Articles
   

Improving Service Quality
by Dera DeRoche-Jolet

If your customers graded you on the quality of your service, would you get an A plus? When competing services are similar, we win and lose customers based on the quality of the service. For instance, there may not be much difference in the rooms offered by competing hotels. Why then do some travelers choose one hotel over another? It’s their quality of service.

Only your customers can judge the quality of your service. That’s because service quality has to conform to a customer's specifications and expectations. Administrators of a medical clinic might view service quality as the credentials of the doctors. Patients, however, are more concerned with waiting time and the personal interaction with the doctors, nurses and other staff members than where a doctor obtained his degree.

Alarm company owners might be more concerned with the technological excellence of the components of the alarm system. Your customers might be more interested in the waiting time for an install or the time and patience you give to them in explaining how to use their new system.

Alarm companies provide a service and must determine what benefits customers expect to receive and then develop the services to meet those expectations. Only by meeting your customers' expectations on a consistent basis, can your company deliver quality service.

To improve the quality of your service, you must first understand how your customers and potential customers judge service quality. Consumers make quality judgments on how you perform the service. Once you know and understand how your customer evaluates your services, you can take steps to improve. Following are some guidelines customers use to judge service quality.

Reliability means a consistency in performance and dependability. It runs the gamut from being accurate in billing to performing the service at the specified time.
Responsiveness is the willingness and readiness of you and your employees to provide the service. It means returning phone calls quickly and providing prompt service such as setting up appointments right away. Responsiveness is also the attitude your customers perceive from you and your employees.

Competence means possessing the required skills and knowledge to perform the service. It goes without saying, how important training is. A knowledgeable employee sells and resells your business to your customers by giving them a sense of security that they have chosen the right company.

Access is your approachability and ease of contact. It means that waiting time for service is not extensive and convenient hours of operation.

Courtesy is the politeness, respect, consideration and friendliness of your company and its employees. That means keeping your uniforms clean and neat, no tracking mud on a customer’s floor, and a friendly, polite greeting.

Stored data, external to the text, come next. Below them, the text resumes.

Lemma role_instance_malformed_values :
  role_instance VNone = Raise AttributeError
  ∧ role_instance (VStr "grid") = Raise IndexError
  ∧ role_instance (VStr "grid:") = Raise ValueError.
Proof.
  destruct (role_instance_malformed (H:=Float64)) as (Hv & Hs & He).
  split; [| split].
  - by apply Hv.
  - by apply Hs.
  - apply (He "grid" ""); [done | by left].
Defined.

(** ** Starting a three-phase channel *)

Section settings_registration.
Context `{PyFloat}.

Lemma add_setting_store st h sto path :
  (add_setting st (h, sto)).2 !! path =
    match sto !! path with
    | Some v => Some v
    | None => if bool_decide (s_path st = path) then Some (s_default st) else None
    end.
Proof.
  cbn. destruct (decide (s_path st = path)) as [<- | Hne].
  - rewrite bool_decide_eq_true_2 by done.
    destruct (sto !! s_path st) as [v |] eqn:Hv; [by rewrite Hv |].
    by rewrite lookup_insert_eq.
  - rewrite bool_decide_eq_false_2 by done.
    destruct (sto !! s_path st) as [v |] eqn:Hv.
    + by destruct (sto !! path).
    + rewrite lookup_insert_ne by done. by destruct (sto !! path).
Qed.

Lemma add_setting_aliases st h sto :
  (add_setting st (h, sto)).1 = {| aliases := <[s_alias st := s_path st]> (aliases h) |}.
Proof. reflexivity. Qed.
Lemma Update_run :
  site_verification_resource.Update r req resp h =
  if diag.HasError (tfsdk.Diagnostics resp0) then (resp0, h) else
  let d := defaultNulls model in
  let patch h0 :=
    match patchSiteVerification r (tfsdk.Diagnostics resp0) d h0 with
    | (Some e, d', h1) =>
        (tfsdk.State_Set (tfsdk.AddError resp0 "Error updating site verification" e) d', h1)
    | (None, d', h1) => (tfsdk.State_Set resp0 d', h1)
    end in
  if onDNS d then
    match deleteDNSRecord r d h with
    | (Some e, h1) => (tfsdk.AddError resp0 "Error deleting DNS record" e, h1)
    | (None, h1) =>
        match createDNSRecord r d h1 with
        | (Some e, h2) => (tfsdk.AddError resp0 "Error updating DNS TXT record" e, h2)
        | (None, h2) => patch h2
        end
    end
  else patch h.
Proof.
  unfold site_verification_resource.Update, resp0, model, onDNS.
  destruct (tfsdk.Get req) as [plan diags]. cbn [fst snd].
  destruct (diag.HasError _); [reflexivity|]. cbv zeta.
  assert (Hpat : forall h0,
    (let '(a, h1) := patchSiteVerification r
                       (tfsdk.Diagnostics (tfsdk.Append resp diags)) (defaultNulls plan) h0 in
     (let '(err, d') := a in
      ret (tfsdk.State_Set
             match err with
             | Some e => tfsdk.AddError (tfsdk.Append resp diags)
                           "Error updating site verification" e
             | None => tfsdk.Append resp diags
             end d')) h1) =
    match patchSiteVerification r (tfsdk.Diagnostics (tfsdk.Append resp diags))
            (defaultNulls plan) h0 with
    | (Some e, d', h1) =>
        (tfsdk.State_Set (tfsdk.AddError (tfsdk.Append resp diags)
                            "Error updating site verification" e) d', h1)
    | (None, d', h1) => (tfsdk.State_Set (tfsdk.Append resp diags) d', h1)
    end).
  { intros h0. destruct (patchSiteVerification _ _ _ _) as [[[e|] d'] h1]; reflexivity. }
  destruct (isDomain _); [destruct (isDNSTXT _)|]; cbn [andb]; try apply Hpat.
  unfold bind at 1. destruct (deleteDNSRecord _ _ _) as [[e|] h1]; [reflexivity|].
  unfold bind at 1. destruct (createDNSRecord _ _ _) as [[e|] h2]; [reflexivity|].
  apply Hpat.
Qed.
(** The body of the animation-frame callback of [handleMessage]:
    look the element up, scroll to it, highlight it and set the 1200 ms
    timer that clears the highlight. *)
Definition scroll_fallback (w : World) (tabId : string) : World :=
  match document w !! tabId with
  | None => w
  | Some style =>
      {| activeTab := activeTab w; isCompactMode := isCompactMode w;
         document :=
           <[tabId :=
               <["backgroundColor" := "var(--vscode-textPreformat-background)"]>
                 (<["transition" := "background-color 0.5s ease"]> style)]>
             (document w);
         scrolledIntoView := Some tabId;
         clock := clock w; animationFrames := animationFrames w;
         timeouts := timeouts w ++ [(clock w + 1200, tabId)];
         checkCompactMode := checkCompactMode w;
         console := console w |}
  end.

(** Modelled from the spec: [debounce] is imported from the package
    [debounce] and is not among the sources. A call of the debounced
    function ("debounced (100 ms) before updating compact") replaces the
    pending call, if any, and is due 100 ms later. *)
Definition call_checkCompactMode (width : Q) (w : World) : World :=
  {| activeTab := activeTab w; isCompactMode := isCompactMode w;
     document := document w; scrolledIntoView := scrolledIntoView w;
     clock := clock w; animationFrames := animationFrames w;
     timeouts := timeouts w;
     checkCompactMode := Some (clock w + 100, width);
     console := console w |}.

(** [width < 500] on numbers. *)
Definition width_lt (a b : Q) : bool :=
  match Qcompare a b with
  | Lt => true
  | _ => false
  end.

(** The function handed to [debounce]. *)
Definition checkCompactMode_body (width : Q) (w : World) : World :=
  setIsCompactMode (width_lt width 500) w.

(** A rendered tab of the tab list: a plain [div] inside a [HeroTooltip] in
    compact mode, a [TabTrigger] otherwise. *)
Inductive TabItemKind : Type :=
| HeroTooltipDiv (content : string)
| TabTrigger.

Record TabItem := {
  item_kind : TabItemKind;
  item_key : string;
  className : string;
  data_compact : bool;
  data_testid : string;
  item_value : string;
  item_icon : LucideIcon;
  tab_label : string;
  iconContainerClassName : string;
}.

(** The props [ActiveContent] passes to the section component. *)
Inductive ResetHandler : Type := HandleResetState.

Record Props := {
  props_renderSectionHeader : string → option SectionHeader;
  props_onResetState : option ResetHandler;
  props_version : option string;
}.

(** The React element [<Component {...props} />]; its type is whatever the
    lookup in [TAB_CONTENT_MAP] produced. *)
Record Element := {
  element_type : Js.Value SectionComponent;
  element_props : Props;
}.

Section View.

(** [process.env.IS_DEV], the translation function of [useTranslation] and
    the [version] of [useExtensionState]. *)
Variable IS_DEV : option string.
Variable t : string → string.
Variable version : string.

(** The RPC stub [StateServiceClient.resetState] is outside the sources:
    how the host settles the call is a parameter. *)
Variable resetState : ResetStateRequest → Js.Settled.

Definition SETTINGS_TABS : list SettingsTab := getSettingsTabs IS_DEV t.

(** [targetSection || SETTINGS_TABS[0].id]. *)
Definition initialTab (targetSection : option string) : string :=
  match targetSection with
  | Some s => if Js.truthy (Some s) then s else default EmptyString (id <$> head SETTINGS_TABS)
  | None => default EmptyString (id <$> head SETTINGS_TABS)
  end.

(** The view right after mounting in a page with the given elements. *)
Definition mount (targetSection : option string) (doc : gmap string Style) (now : nat)
  : World :=
  {| activeTab := initialTab targetSection; isCompactMode := true;
     document := doc; scrolledIntoView := None; clock := now;
     animationFrames := []; timeouts := []; checkCompactMode := None;
     console := [] |}.

(** Optimized message handler with early returns. *)
Definition handleMessage (event : MessageEvent) (w : World) : World :=
  let message := data event in
  if negb (bool_decide (type message = "grpc_response")) then w
  else
    let grpcMessage := grpc_response message ≫= Settings.message in
    if negb (bool_decide (grpcMessage ≫= key = Some "scrollToSettings")) then w
    else
      match grpcMessage ≫= value with
      | None => w
      | Some tabId =>
          if negb (Js.truthy (Some tabId)) then w
          else if existsb (λ tab, bool_decide (id tab = tabId)) SETTINGS_TABS
          then setActiveTab tabId w            (* Check if valid tab ID *)
          else requestAnimationFrame tabId w   (* Fallback to element scrolling *)
      end.

(** Memoized reset state handler. *)
Definition handleResetState (resetGlobalState : option bool) (w : World) : World :=
  match resetState {| global := resetGlobalState |} with
  | Js.Fulfilled => w
  | Js.Rejected error => console_error "Failed to reset state:" error w
  end.

(** Update active tab when targetSection changes. *)
Definition targetSection_effect (targetSection : option string) (w : World) : World :=
  if Js.truthy targetSection
  then setActiveTab (default EmptyString targetSection) w
  else w.

(** Simplified tab change handler. *)
Definition handleTabChange (tabId : string) (w : World) : World :=
  setActiveTab tabId w.

(** The [ResizeObserver] callback: only the first entry is read. *)
Definition observer_callback (entries : list Q) (w : World) : World :=
  match entries with
  | [] => w
  | width :: _ => call_checkCompactMode width w
  end.

(** Memoized tab item renderer. *)
Definition renderTabItem (w : World) (tab : SettingsTab) : TabItem :=
  let isActive := bool_decide (activeTab w = id tab) in
  let tabClassName :=
    (if isActive then settingsTabTrigger +:+ " " +:+ settingsTabTriggerActive
     else settingsTabTrigger) +:+ " focus:ring-0" in
  let iconContainerClassName :=
    "flex items-center gap-2 " +:+ (if isCompactMode w then "justify-center" else EmptyString) in
  {| item_kind := if isCompactMode w then HeroTooltipDiv (tooltipText tab) else TabTrigger;
     item_key := id tab;
     className := tabClassName;
     data_compact := isCompactMode w;
     data_testid := "tab-" +:+ id tab;
     item_value := id tab;
     item_icon := icon tab;
     tab_label := name tab;
     iconContainerClassName := iconContainerClassName |}.

(** The children of [TabList]. *)
Definition tab_list (w : World) : list TabItem :=
  renderTabItem w <$> List.filter (λ tab, negb (Js.truthy_bool (hidden tab))) SETTINGS_TABS.

(** Memoized active content component. *)
Definition ActiveContent (w : World) : option Element :=
  let Component := Js.get TAB_CONTENT_MAP (activeTab w) in
  if negb (Js.is_truthy Component) then None
  else
    let props :=
      {| props_renderSectionHeader := λ tabId, renderSectionHeader IS_DEV tabId t;
         props_onResetState :=
           if bool_decide (activeTab w = "debug") then Some HandleResetState else None;
         props_version :=
           if bool_decide (activeTab w = "debug") then None
           else if bool_decide (activeTab w = "about") then Some version else None |} in
    Some {| element_type := Component; element_props := props |}.

(** Timers. One millisecond passes; the [setTimeout] callbacks that are due
    run in the order they were set, then the debounced call if it is due. *)
Definition tick (w : World) : World :=
  let now := S (clock w) in
  let due := filter (λ tm : nat * string, (tm.1 ≤ now)%nat) (timeouts w) in
  let w1 :=
    foldl clear_highlight
      {| activeTab := activeTab w; isCompactMode := isCompactMode w;
         document := document w; scrolledIntoView := scrolledIntoView w;
         clock := now; animationFrames := animationFrames w;
         timeouts := filter (λ tm : nat * string, ¬ (tm.1 ≤ now)%nat) (timeouts w);
         checkCompactMode := checkCompactMode w;
         console := console w |}
      due.*2 in
  match checkCompactMode w1 with
  | Some (deadline, width) =>
      if bool_decide (deadline ≤ now)%nat
      then checkCompactMode_body width
             {| activeTab := activeTab w1; isCompactMode := isCompactMode w1;
                document := document w1; scrolledIntoView := scrolledIntoView w1;
                clock := clock w1; animationFrames := animationFrames w1;
                timeouts := timeouts w1; checkCompactMode := None;
                console := console w1 |}
      else w1
  | None => w1
  end.

(** An animation frame: the callbacks queued so far run in order. *)
Definition frame (w : World) : World :=
  foldl scroll_fallback
    {| activeTab := activeTab w; isCompactMode := isCompactMode w;
       document := document w; scrolledIntoView := scrolledIntoView w;
       clock := clock w; animationFrames := [];
       timeouts := timeouts w; checkCompactMode := checkCompactMode w;
       console := console w |}
    (animationFrames w).

(** What can happen to a mounted view. *)
Inductive Event : Type :=
| Message (event : MessageEvent)
| TabChange (tabId : string)
| TargetSection (targetSection : option string)
| Resize (entries : list Q)
| ResetClicked (resetGlobalState : option bool)
| Frame
| Tick.

Definition step (w : World) (e : Event) : World :=
  match e with
  | Message event => handleMessage event w
  | TabChange tabId => handleTabChange tabId w
  | TargetSection targetSection => targetSection_effect targetSection w
  | Resize entries => observer_callback entries w
  | ResetClicked resetGlobalState => handleResetState resetGlobalState w
  | Frame => frame w
  | Tick => tick w
  end.

Definition run (w : World) (es : list Event) : World := foldl step w es.

(** The inbound message the host sends to navigate: a [grpc_response] whose
    message has key ["scrollToSettings"] and the target as value. *)
Definition navigate (target : string) : MessageEvent :=
  {| data :=
       {| type := "grpc_response";
          grpc_response :=
            Some {| message := Some {| key := Some "scrollToSettings"; value := Some target |} |} |} |}.

End View.

End Settings.

(** ** The outbound remote calls of the two views *)

Module Outbound.

(** The remote calls the two views make: "request login"
    ([handleLogin]), "persist boolean setting" ([handleSubmit]) and
    "reset state" ([handleResetState]). *)
Inductive Call : Type :=
| AccountLoginClicked
| SetWelcomeViewCompleted
| ResetState (resetGlobalState : option bool).

(** The extension host, as far as the views see it: how it settles each
    call. *)
Record Host := {
  accountLoginClicked : Welcome.EmptyRequest → Js.Settled;
  setWelcomeViewCompleted : Welcome.BooleanRequest → Js.Settled;
  resetState : Settings.ResetStateRequest → Js.Settled;
}.
(** * abipy: the RTA.nc transport-data accessor, the lessons variable
    database and the benchmark option filter

  A shallow embedding of

  - [abipy/eph/rta.py]: [RtaReader], [RtaFile], [RtaRobot];
  - [abipy/lessons/lesson_helper_functions.py]: [get_abinit_variables];
  - [abipy/benchmarks/__init__.py]: [accept_mpi_omp];

  followed by the properties of the specification that concern them.

  Conventions.  Python [int] is [Z]; a numpy [float64] is a binary64
  [float] of the kernel, so every product, quotient and comparison below
  rounds and compares as the interpreter does.  A raised exception is the
  [Raise] branch of [result]; statements of a Python body are sequenced
  with the bind of that monad, so the first failing statement decides the
  exception, as in Python.  Named netCDF dimensions and variables live in
  finite maps keyed by their names. *)

From Stdlib Require Import ZArith List Ascii Floats Sorted Permutation Lia Bool.
From stdpp Require Import gmap strings list sorting pretty.

Set Warnings "-inexact-float,-register-all".

#[local] Open Scope Z_scope.

(** ** Python: exceptions and sequence indexing *)

Module Py.

(** The exception classes of the specification's taxonomy.  [ValueError]
    carries its message; [DomainError] of the specification is the
    [ValueError] that the interpolator raises for a query outside its
    range. *)
Inductive exn : Type :=
| NotFoundError
| SchemaError (name : string)
| ClosedError
| IndexError
| KeyError (key : string)
| TypeError
| ValueError (msg : string).

Inductive result (A : Type) : Type :=
| Ok (a : A)
| Raise (e : exn).
Arguments Ok {A} a.
Arguments Raise {A} e.

#[export] Instance result_ret : MRet result := fun _ a => Ok a.
#[export] Instance result_bind : MBind result := fun _ _ k m =>
  match m with
  | Ok a => k a
  | Raise e => Raise e
  end.
#[export] Instance result_fmap : FMap result := fun _ _ g m =>
  match m with
  | Ok a => Ok (g a)
  | Raise e => Raise e
  end.

Definition is_ok {A} (m : result A) : bool :=
  match m with Ok _ => true | Raise _ => false end.

Definition of_option {A} (e : exn) (o : option A) : result A :=
  match o with Some a => Ok a | None => Raise e end.

(** [l[k]] for an integer [k]: a negative index counts from the end, and
    anything outside [-len, len) raises [IndexError]. *)
Definition index {A} (l : list A) (k : Z) : result A :=
  let n := Z.of_nat (length l) in
  let k' := if k <? 0 then k + n else k in
  if (0 <=? k') && (k' <? n)
  then of_option IndexError (l !! Z.to_nat k')
  else Raise IndexError.

(** [for x in xs: out.append(f(x))]: the loop stops at the first
    exception. *)
Fixpoint for_each {A B} (f : A -> result B) (xs : list A) : result (list B) :=
  match xs with
  | [] => Ok []
  | x :: xs' => b ← f x; bs ← for_each f xs'; Ok (b :: bs)
  end.

(** [list.sort(key=key)] on integer keys.  The built-in sort is stable;
    a stable sort has one possible result, which straight insertion
    (the built-in's own strategy on short runs) computes: an element is
    put in front of the first one whose key is not smaller than its own. *)
Section Sort.
Context {A : Type} (key : A -> Z).

Fixpoint insert (a : A) (l : list A) : list A :=
  match l with
  | [] => [a]
  | b :: l' => if key b <? key a then b :: insert a l' else a :: b :: l'
  end.

Fixpoint sort (l : list A) : list A :=
  match l with
  | [] => []
  | a :: l' => insert a (sort l')
  end.
End Sort.

End Py.
Export Py.

(** ** numpy: n-dimensional arrays *)

Module np.

(** An array is a scalar item (rank 0) or a sequence of sub-arrays along
    its first axis. *)
Inductive ndarray (A : Type) : Type :=
| Item (x : A)
| Arr (l : list (ndarray A)).
Arguments Item {A} x.
Arguments Arr {A} l.

(** One entry of a subscript tuple: an integer, or the full slice [:]. *)
Inductive subscript : Type :=
| At (k : Z)
| All.

(** [a[s1, ..., sn]]: an integer selects along the axis and drops it, [:]
    keeps the axis whole; more subscripts than axes is an [IndexError]. *)
Fixpoint getitem {A} (a : ndarray A) (subs : list subscript) : result (ndarray A) :=
  match subs with
  | [] => Ok a
  | s :: subs' =>
      match a with
      | Item _ => Raise IndexError
      | Arr l =>
          match s with
          | At k => a' ← Py.index l k; getitem a' subs'
          | All => l' ← Py.for_each (fun a' => getitem a' subs') l; Ok (Arr l')
          end
      end
  end.

(** A rank-0 result used as a Python number. *)
Definition item {A} (a : ndarray A) : result A :=
  match a with
  | Item x => Ok x
  | Arr _ => Raise TypeError
  end.

(** The one-dimensional array of the given entries, and the entries of a
    one-dimensional array. *)
Definition vector {A} (xs : list A) : ndarray A := Arr (Item <$> xs).

Definition as_vector {A} (a : ndarray A) : option (list A) :=
  match a with
  | Item _ => None
  | Arr l => mapM (fun e => match e with Item x => Some x | Arr _ => None end) l
  end.

(** [len(a)]: the length of the first axis; a rank-0 array has none. *)
Definition len {A} (a : ndarray A) : result nat :=
  match a with
  | Item _ => Raise TypeError
  | Arr l => Ok (length l)
  end.

(** Element-wise application, as in [a * c] and [a / c] for a scalar [c]. *)
Fixpoint map {A B} (g : A -> B) (a : ndarray A) : ndarray B :=
  match a with
  | Item x => Item (g x)
  | Arr l => Arr (List.map (map g) l)
  end.

(** [a.shape == shape]. *)
Fixpoint has_shape {A} (shape : list nat) (a : ndarray A) : bool :=
  match shape, a with
  | [], Item _ => true
  | n :: shape', Arr l => Nat.eqb (length l) n && forallb (has_shape shape') l
  | _, _ => false
  end.

(** The sub-array reached by walking one position per axis. *)
Fixpoint descend {A} (a : ndarray A) (path : list nat) : option (ndarray A) :=
  match path with
  | [] => Some a
  | k :: path' =>
      match a with
      | Item _ => None
      | Arr l => a' ← l !! k; descend a' path'
      end
  end.

(** A mesh whose entries increase strictly: each is below all later ones. *)
Definition strictly_increasing (xs : list float) : Prop :=
  StronglySorted (fun a b => (a <? b)%float = true) xs.
(** X17. Every record a pass returns has its "NEW AD" line in the log, in
    the same order, and the log has no such line for anything else. *)
Theorem every_record_is_logged cards seen cfg t :
  Views.logged_ads (Extract.extract_new_ads_logged cards seen cfg t).2
  = Extract.extract_new_ads cards seen cfg t.
Proof. apply logged_ads_extract. Qed.

(** X18. A card among those a pass processes (the first [max_results]
    of the page) on which a WebDriver call raises is logged as an error and
    yields no record: the pass returns the records of the other cards it
    processes.  The card still takes its place among the cards processed:
    only when the pass processes the whole page is its result the result
    of the pass over the page without that card. *)
Theorem faulty_card_is_skipped cards seen cfg t c e before after :
  Extract.slice_to (default 40%Z (Data.max_results cfg)) cards
  = before ++ c :: after ->
  Extract.card_body seen cfg t c = Raise e ->
  Extract.extract_new_ads cards seen cfg t
  = (Extract.extract_cards seen cfg t (before ++ after)).1
  /\ Data.LogCardError e
       ∈ (Extract.extract_new_ads_logged cards seen cfg t).2
  /\ (Extract.slice_to (default 40%Z (Data.max_results cfg)) cards = cards ->
      Extract.extract_new_ads cards seen cfg t
      = Extract.extract_new_ads (before ++ after) seen cfg t).
Proof.
  intros Hslice Hb.
  assert (E : Extract.extract_new_ads cards seen cfg t
              = (Extract.extract_cards seen cfg t (before ++ after)).1).
  { unfold Extract.extract_new_ads, Extract.extract_new_ads_logged.
    rewrite Hslice, !extract_cards_app. cbn [fst snd]. simpl.
    destruct (Extract.extract_cards seen cfg t after). by rewrite Hb. }
  split_and!; [exact E | |].
  - unfold Extract.extract_new_ads_logged.
    rewrite Hslice, extract_cards_app. cbn [fst snd].
    apply elem_of_app. right. simpl.
    destruct (Extract.extract_cards seen cfg t after). rewrite Hb. simpl. left.
  - intros Hall. rewrite E.
    unfold Extract.extract_new_ads, Extract.extract_new_ads_logged.
    rewrite (slice_to_whole _ cards (before ++ after) Hall); [done | |].
    + rewrite <- Hall, Hslice. by destruct before.
    + rewrite <- Hall, Hslice, !length_app. simpl. lia.
Qed.
(** the retry loop, whatever the collaborators answer *)
Lemma Run_loop_outcome (g : Guard World) (ctx : Context) (prompt : string)
    (startTime : Z) :
  forall n attempt last s r s',
    0 <= attempt ->
    Run_loop World time_Now rand_Float64 wait g ctx prompt startTime n attempt last s
      = Some (r, s') ->
    exists evs,
      trace s' = (trace s ++ evs)%list /\
      (generations evs <= n)%nat /\
      (sleeps evs <= generations evs + (if (0 <? attempt)%Z then 1 else 0))%nat /\
      (sleeps evs <= if (0 <? attempt)%Z then n else pred n)%nat /\
      detections evs = O /\
      run_outcome World time_Now wait g ctx startTime n attempt last s' evs r.
Proof.
  induction n as [ | n IH ]; intros attempt last s r s' Ha H.
  - simpl in H. inversion H. subst. exists []. rewrite app_nil_r.
    split; [ reflexivity | ].
    split; [ unfold generations; simpl; lia | ].
    split; [ unfold sleeps; simpl; lia | ].
    split; [ unfold sleeps; simpl; destruct (0 <? attempt); lia | ].
    split; [ reflexivity | ].
    left. exists last. split; [ reflexivity | split; [ reflexivity | ] ].
    left. split; reflexivity.
  - assert (Hnext : forall x s1 pre r s',
               isStageError x = true ->
               trace s1 = (trace s ++ pre)%list ->
               generations pre = 1%nat ->
               (sleeps pre <= if (0 <? attempt)%Z then 1 else 0)%nat ->
               detections pre = O ->
               (if negb (shouldRetry (Some x)) then ret World (None, Some x)
                else Run_loop World time_Now rand_Float64 wait g ctx prompt startTime
                       n (attempt + 1) (Some x)) s1 = Some (r, s') ->
               exists evs,
                 trace s' = (trace s ++ evs)%list /\
                 (generations evs <= S n)%nat /\
                 (sleeps evs <= generations evs + (if (0 <? attempt)%Z then 1 else 0))%nat /\
                 (sleeps evs <= if (0 <? attempt)%Z then S n else pred (S n))%nat /\
                 detections evs = O /\
                 run_outcome World time_Now wait g ctx startTime (S n) attempt last s' evs r).
    { intros x s1 pre r0 s0 Hx Htr Hg Hs Hd Hrun.
      destruct (shouldRetry (Some x)) eqn:Hretry; simpl in Hrun.
      - assert (Ha1 : 0 <= attempt + 1) by lia.
        destruct (IH _ _ _ _ _ Ha1 Hrun) as (evs & Htr' & Hg' & Hs1 & Hs2 & Hd' & Hout).
        replace (0 <? attempt + 1) with true in Hs1, Hs2
          by (symmetry; apply Z.ltb_lt; lia).
        exists (pre ++ evs)%list.
        rewrite Htr', Htr, <- app_assoc.
        rewrite generations_app, sleeps_app, detections_app, Hg, Hd, Hd'.
        split; [ reflexivity | ].
        split; [ lia | ].
        split; [ by_first_attempt attempt | ].
        split; [ by_first_attempt attempt | ].
        split; [ reflexivity | ].
        unfold run_outcome in *.
        destruct r0 as [[res | ] [e | ]]; try contradiction.
        + rewrite generations_app, Hg.
          destruct Hout as (Hp & HA & HG & HD).
          split; [ exact Hp | split; [ lia | split; [ lia | exact HD ] ] ].
        + rewrite generations_app, Hg.
          destruct Hout as [(l & He & HG & Hl) | [Hstage | Hwait]].
          * left. exists l. split; [ exact He | split; [ lia | ] ].
            right. split; [ discriminate | ].
            destruct Hl as [[_ Hl] | [_ Hl]].
            -- exists x. split; [ exact Hl | split; [ exact Hx | exact Hretry ] ].
            -- exact Hl.
          * right. left. exact Hstage.
          * right. right. exact Hwait.
      - inversion Hrun. subst. exists pre.
        split; [ exact Htr | ].
        split; [ lia | ].
        split; [ by_first_attempt attempt | ].
        split; [ by_first_attempt attempt | ].
        split; [ exact Hd | ].
        right. left. split; [ exact Hx | exact Hretry ]. }
    simpl in H. unfold bind at 1 in H.
    destruct ((if 0 <? attempt
               then backoff World rand_Float64 wait (retry g) ctx attempt
               else ret World None) s) as [[berr s0] | ] eqn:Hb; [ | discriminate ].
    destruct (backoff_trace _ _ _ _ _ _ Hb) as (evb & Htrb & Hgb & Hdb & Hsb & Hrb).
    destruct berr as [berr | ].
    { inversion H. subst. exists evb.
      split; [ exact Htrb | ].
      split; [ lia | ].
      split; [ lia | ].
      split; [ by_first_attempt attempt | ].
      split; [ exact Hdb | ].
      right. right. exact Hrb. }
    unfold bind at 1, client_Generate in H.
    destruct (client g) as [c | ]; [ | discriminate ].
    unfold call at 1 in H.
    destruct (Generate c ctx prompt (world s0)) as [[output [gerr | ]] w1].
    { apply (Hnext (GenerationError (Some gerr))
               (mkState w1 (trace s0 ++ [CallGenerate])%list)
               (evb ++ [CallGenerate])%list r s' eq_refl); try exact H.
      - simpl. rewrite Htrb, <- app_assoc. reflexivity.
      - rewrite generations_app, Hgb. reflexivity.
      - rewrite sleeps_app. unfold sleeps at 2. simpl. lia.
      - rewrite detections_app, Hdb. reflexivity. }
    unfold bind at 1, runValidators in H.
    destruct (runValidators_from World (validators g) ctx output
                (mkState w1 (trace s0 ++ [CallGenerate])%list))
      as [[verr s2] | ] eqn:Hv; [ | discriminate ].
    destruct (runValidators_from_trace _ _ _ _ _ _ Hv)
      as (evv & Htrv & Hgv & Hsv & Hdv & Hrv).
    simpl in Htrv.
    assert (Htr2 : trace s2 = (trace s ++ (evb ++ [CallGenerate] ++ evv))%list).
    { rewrite Htrv, Htrb. rewrite <- !app_assoc. reflexivity. }
    assert (Hg2 : generations (evb ++ [CallGenerate] ++ evv) = 1%nat).
    { rewrite !generations_app, Hgb, Hgv. reflexivity. }
    assert (Hs2 : (sleeps (evb ++ [CallGenerate] ++ evv)
                   <= if (0 <? attempt)%Z then 1 else 0)%nat).
    { rewrite !sleeps_app, Hsv. unfold sleeps at 2. simpl. lia. }
    assert (Hd2 : detections (evb ++ [CallGenerate] ++ evv) = O).
    { rewrite !detections_app, Hdb, Hdv. reflexivity. }
    destruct verr as [verr | ].
    { apply (Hnext verr s2 _ _ _ Hrv Htr2 Hg2 Hs2 Hd2). exact H. }
    destruct (parseSchema g output) as [parsed [perr | ]] eqn:Hp.
    { apply (Hnext (SchemaError (Some perr)) s2 _ _ _ eq_refl Htr2 Hg2 Hs2 Hd2).
      exact H. }
    unfold bind, now, ret in H. inversion H. subst.
    exists (evb ++ [CallGenerate] ++ evv)%list.
    split; [ exact Htr2 | ].
    split; [ lia | ].
    split; [ lia | ].
    split; [ by_first_attempt attempt | ].
    split; [ exact Hd2 | ].
    unfold run_outcome. cbn [Raw Parsed Metadata_ Attempts Duration]. rewrite Hg2.
    split; [ exact Hp | split; [ lia | split; [ lia | reflexivity ] ] ].
Qed.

Communication is keeping customers informed (in language they can understand) and listening to them. It means explaining the service and the cost and then assuring your customer that the problem will be handled.

Credibility is your trustworthiness, believability and honesty. It includes your company name and reputation. Keep in mind that customers judge your company, in part, based on your personal characteristics and your degree of hard sell.
Make the effort to Understand and know your customer’s needs. Take the time to learn your customer’s specific requirements. Provide individualized attention and give recognition to regular customers.

Security means freedom from danger, risk or doubt. Everyone looks for security. With alarm companies, security is important because it is what you are selling. Yes, it involves physical security, but it also includes financial security and confidentiality.
Often, companies fail to recognize that service quality problems exist. Many dissatisfied customers never complain to the company. Most customers tell more people about bad service experiences than they do about good ones. Your customers, whether they complain or not, when left unhappy, can hurt your business.

Service quality is not an accident and can be improved through total company commitment. Managers must take quality seriously. Without a commitment to quality from management, your other employees cannot be expected to follow suit. All your employees must be committed to quality. Reward high-quality service in your employees.

Front-line workers, such as the salespeople, receptionists, and installers are your most critical resource. A rude installer is a rude alarm company and an incompetent receptionist is an incompetent alarm company. Your employees are the critical link to your customer. Without them, you cannot improve your service quality.